Evanston aldermen Monday decisively rejected a staff-proposed ordinance that would have licensed massage and body work therapists.

Alderman Don Wilson, 4th Ward, said the only real goal of the nine-page ordinance was to shut down “bad businesses” — ones that are fronts for prostitution. “But this is eight-and-a-half pages of other stuff that goes way beyond that.”

“We’ve put a lot of business owners through a lot of stress and anxiety,” Wilson said. “There’s too much risk of a severe adverse impact on the businesses. This goes way beyond maintaining order and legality.”

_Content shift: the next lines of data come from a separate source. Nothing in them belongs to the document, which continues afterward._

(** ** [NullableLayout<T>] *)

(** What [WriteNullable] and [ReadNullable] use of a trivially copyable [T]: its
    size and alignment, and the bytes copied to and from the buffer. *)
Record value_layout (T : Type) := MkLayout {
  vl_size : Z;
  vl_align : Z;
  vl_store : T → list Z;
  vl_load : list Z → T;
}.
Arguments MkLayout {T}.
Arguments vl_size {T}.
Arguments vl_align {T}.
Arguments vl_store {T}.
Arguments vl_load {T}.

(** [std::unique_ptr] and [std::shared_ptr]. *)
Record pointer (T : Type) := Pointer { pointee : option T }.
Arguments Pointer {T}.
Arguments pointee {T}.

Section Layout.
Context {T : Type} (L : value_layout T).

Definition ValueOffset : Z := vl_align L.
Definition NullableSize : Z := ((ValueOffset + vl_size L + vl_align L - 1) / vl_align L) * vl_align L.
End Layout.

Section Operations.
Context `{Platform} {T : Type}.

(** The arithmetic and enum branch converts to little-endian; a struct is copied. *)
Definition layout_of (k : type_kind T) : option (value_layout T) :=
  match k with
  | Arithmetic t to un | Enumeration t to un =>
      Some (MkLayout (sizeof t) (alignof t)
        (λ v, object_bytes t (endian_convert t (to v)))
        (λ bs, un (endian_convert t (of_object_bytes t bs))))
  | UnmanagedStruct rep =>
      Some (MkLayout (rep_size rep) (rep_align rep) (rep_bytes rep) (rep_of rep))
  | _ => None
  end.

Definition WriteNullable (L : value_layout T) (v : option T) : W unit :=
  let buf := replicate (Z.to_nat (NullableSize L)) 0 in
  let buf := overwrite 0 [if v is Some _ then 1 else 0] buf in
  AppendBytes match v with
              | Some v => overwrite (ValueOffset L) (vl_store L v) buf
              | None => buf
              end.

Definition ReadNullable (L : value_layout T) : R (option T) :=
  src ← take_bytes (NullableSize L);
  mret match src with
       | Some src =>
           if bool_decide (head src = Some 0) then None
           else Some (vl_load L (slice (ValueOffset L) (vl_size L) src))
       | None => None
       end.

Context `{!MemoryPackFormatter T}.

(** [WriteOptional], [WritePointer] and the smart pointer formatters. *)
Definition WriteOptional (v : option T) : W unit :=
  match v with Some v => Write v | None => WriteNullObjectHeader end.
(** Conversion from a [system_clock] time point and back, on a clock [k] times
    finer than a tick (100 for nanoseconds, 1 for MSVC): no intermediate result
    overflows while the tick count stays below 2^62, the kind is [Utc], and the round
    trip only drops the part below one tick, rounding towards the epoch. *)
Theorem DateTime_time_point k since : 0 < k → - 2 ^ 63 ≤ since < 2 ^ 63 →
  0 ≤ Z.quot since k + TICKS_AT_UNIX_EPOCH < 2 ^ 62 →
  ∃ dt, FromTimePoint (1, TICKS_PER_SECOND * k) since = Some dt ∧
    GetTicks dt = Z.quot since k + TICKS_AT_UNIX_EPOCH ∧ GetKind dt = kind_value Utc ∧
    ToTimePoint (1, TICKS_PER_SECOND * k) dt = Some (since - Z.rem since k).
Proof.
  intros Hk Hs Ht. unfold FromTimePoint, ToTimePoint, tick_period.
  rewrite duration_cast_coarser by (done || unfold TICKS_PER_SECOND; lia). cbn [mbind option_bind].
  rewrite int64_ok by lia. eexists. split; [done|].
  change (kind_value Utc) with 1. rewrite FromTicks_GetTicks, FromTicks_GetKind, Z.add_simpl_r by lia.
  split; [done|]. split; [done|]. pose proof (Z.quot_rem since k ltac:(lia)).
  rewrite duration_cast_finer; [f_equal; lia|unfold TICKS_PER_SECOND; lia|done|].
  destruct (Z.le_ge_cases 0 since).
  - pose proof (Z.mul_quot_le since k). lia.
  - pose proof (Z.mul_quot_ge since k). lia.
Qed.

Lemma DateTime_time_point_witness : ∃ dt, FromTimePoint nano_period (-150) = Some dt ∧
  GetTicks dt = TICKS_AT_UNIX_EPOCH - 1.
Proof.
  destruct (DateTime_time_point 100 (-150)) as (dt & E & Et & _); [done|done|done|].
  exists dt. split; [exact E|rewrite Et; reflexivity].
Defined.
End Ticks.

(** A clock of [k] units to a tick, at a time [DateTime] can represent. *)
Definition clock_ok (k now : Z) : Prop :=
  0 < k < 2 ^ 40 ∧ - 2 ^ 62 ≤ now < 2 ^ 62 ∧ 0 ≤ Z.quot now k + TICKS_AT_UNIX_EPOCH < 2 ^ 62.

(** To [DateTime] and back loses less than a tick, so no whole second. *)
Lemma clock_drift k now : clock_ok k now → ∃ dt back d,
  FromTimePoint (1, TICKS_PER_SECOND * k) now = Some dt ∧ GetKind dt = kind_value Utc ∧
  ToTimePoint (1, TICKS_PER_SECOND * k) dt = Some back ∧
  int64 (if back >? now then back - now else now - back) = Some d ∧
  duration_cast (1, TICKS_PER_SECOND * k) (1, 1) d = Some 0.
Proof.
  intros (Hk & Hn & Ht). destruct (DateTime_time_point k now) as (dt & E1 & _ & Hkind & E2); [lia..|].
  pose proof (Z.rem_bound_abs now k ltac:(lia)) as Hr.
  set (d := if now - Z.rem now k >? now then now - Z.rem now k - now else now - (now - Z.rem now k)).
  assert (Hd : 0 ≤ d < k) by (subst d; destruct (Z.gtb_spec (now - Z.rem now k) now); lia).
  exists dt, (now - Z.rem now k), d. split_and!; [done..|by rewrite int64_ok by lia|].
  pose proof (duration_cast_coarser 1 (TICKS_PER_SECOND * k) d) as E. rewrite Z.mul_1_l in E.
  rewrite E by (unfold TICKS_PER_SECOND; lia). f_equal. apply Z.quot_small. unfold TICKS_PER_SECOND. lia.
Qed.
(* ===== verification/Typing.v ===== *)
(** What decoding gives for every kind of type the library reads: pairs, sets and maps,
    nullable values, objects, unions, unmanaged structs and the .NET value types. *)
From stdpp Require Import gmap sorting.
From S2P Require Import Prelude Endian Writer Reader Headers Utf Strings Formatter Collections Assoc Nullable Objects Decoded Union Unmanaged DotNet.

#[global] Open Scope Z_scope.
#[global] Set Default Goal Selector "!".

(** ** Pairs, sets and maps *)

Section Pairs.
Context `{Platform} {A B : Type} `{!MemoryPackFormatter A, !Decoded A, !DecodedLaws A}.
Context `{!MemoryPackFormatter B, !Decoded B, !DecodedLaws B}.

#[global] Instance pair_decoded : Decoded (A * B) := λ o v, decoded o v.1 ∧ decoded o v.2.

#[global] Instance pair_decoded_laws : DecodedLaws (A * B).
Proof.
  split; [by split; apply decoded_init| |done]. intros [a b] r Hr [Ha Hb]. cbn [fst snd] in *.
  eapply safe_at_bind; [by apply law_decoded|]. intros a' r1 Hr1 S1 Ha'. rewrite <-(rstep_options _ _ S1) in *.
  eapply safe_at_bind; [by apply law_decoded|]. intros b' r2 Hr2 S2 Hb'. by apply safe_at_ret.
Qed.
End Pairs.

(** Insertion adds at most the element inserted. *)
Class ContainerGrowth (C E : Type) `{Container C E} : Prop := {
  c_clear_iterate : c_iterate c_clear = [];
  c_insert_elem : ∀ c x y, y ∈ c_iterate (c_insert c x) → y = x ∨ y ∈ c_iterate c;
  c_insert_size : ∀ c x, zlen (c_iterate (c_insert c x)) ≤ zlen (c_iterate c) + 1;
}.

Lemma tree_emplace_length {K E} `{KeyOrder K} (key : E → K) l x : zlen (tree_emplace key l x) ≤ zlen l + 1.
Proof.
  induction l as [|y l IH]; cbn [tree_emplace]; [done|]. destruct (key_lt _ _); [rewrite !zlen_cons; lia|].
  destruct (key_lt _ _); rewrite !zlen_cons; lia.
Qed.

#[export] Instance map_growth `{KeyOrder K} {V} : ContainerGrowth (std_map K V) (K * V).
Proof. split; [done|intros c x y; apply tree_emplace_elem|intros c x; apply tree_emplace_length]. Qed.

#[export] Instance set_growth `{KeyOrder K} : ContainerGrowth (std_set K) K.
Proof. split; [done|intros c x y; apply tree_emplace_elem|intros c x; apply tree_emplace_length]. Qed.

#[export] Instance unordered_map_growth `{MapOrderLaws K V} : ContainerGrowth (unordered_map K V) (K * V).
Proof.
  split; cbn [c_clear c_insert c_iterate unordered_map_container mapping].
  - apply Permutation_nil_r. by rewrite (map_order_perm ∅), map_to_list_empty.
  - intros [m] [k v] y. cbn [mapping fst snd]. destruct (m !! k) eqn:E; [by right|]. cbn [mapping].
    rewrite (map_order_perm (<[k:=v]> m)), map_to_list_insert by done. rewrite (map_order_perm m). by apply elem_of_cons.
  - intros [m] [k v]. cbn [mapping fst snd]. destruct (m !! k) eqn:E; [cbn [mapping]; lia|]. cbn [mapping]. unfold zlen.
    rewrite (Permutation_length (map_order_perm (<[k:=v]> m))), (Permutation_length (map_order_perm m)).
    rewrite (Permutation_length (map_to_list_insert m k v E)). cbn [length]. lia.
Qed.

#[export] Instance unordered_set_growth `{SetOrderLaws K} : ContainerGrowth (unordered_set K) K.
Proof.
  split; cbn [c_clear c_insert c_iterate unordered_set_container Assoc.members].
  - apply Permutation_nil_r. by rewrite (set_order_perm ∅), elements_empty.
  - intros [s] x y. cbn [Assoc.members]. rewrite !(set_order_perm _), !elem_of_elements. set_solver.
  - intros [s] x. cbn [Assoc.members]. unfold zlen. rewrite !(Permutation_length (set_order_perm _)).
    destruct (decide (x ∈ s)).
    + rewrite (subseteq_union_1_L {[x]} s) by set_solver. lia.
    + rewrite elements_union_singleton by done. cbn [length]. lia.
Qed.

Section Containers.
Context `{Platform} {C E : Type} `{ContainerLaws C E, !ContainerGrowth C E} `{!MemoryPackFormatter E, !Decoded E}.

(** A well-formed container of decoded elements, within the limit. *)
Definition container_decoded : Decoded C := λ o c,
  c_ok c ∧ Forall (decoded o) (c_iterate c) ∧ size_bound o (zlen (c_iterate c)).

Lemma container_clear_decoded o : container_decoded o c_clear.
Proof. split; [apply c_clear_ok|]. rewrite c_clear_iterate. split; [constructor|apply size_bound_0]. Qed.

Despite efforts to rewrite the ordinance with input from massage therapists, most of the speakers during public comment said the proposal was still deeply flawed.

Jane Neumann.

Jane Neumann, who said she’d been among the people involved in drafting the state massage licensing statute, said the city ordinance could require therapists to violate patient privacy rules and would create unfair restrictions on their ability to advertise their businesses.

Chris Pappas.

Chris Pappas, general manager of the EGEA Spa downtown, said it would make his practice of hiring high school students for summer jobs illegal.

Alderman Delores Holmes, 5th Ward, cast the only vote against killing the ordinance. She said  the police need the tools to clamp down on massage parlors that are fronts for prostitution — including one she said had operated on Howard Street and then moved to Church Street in her ward.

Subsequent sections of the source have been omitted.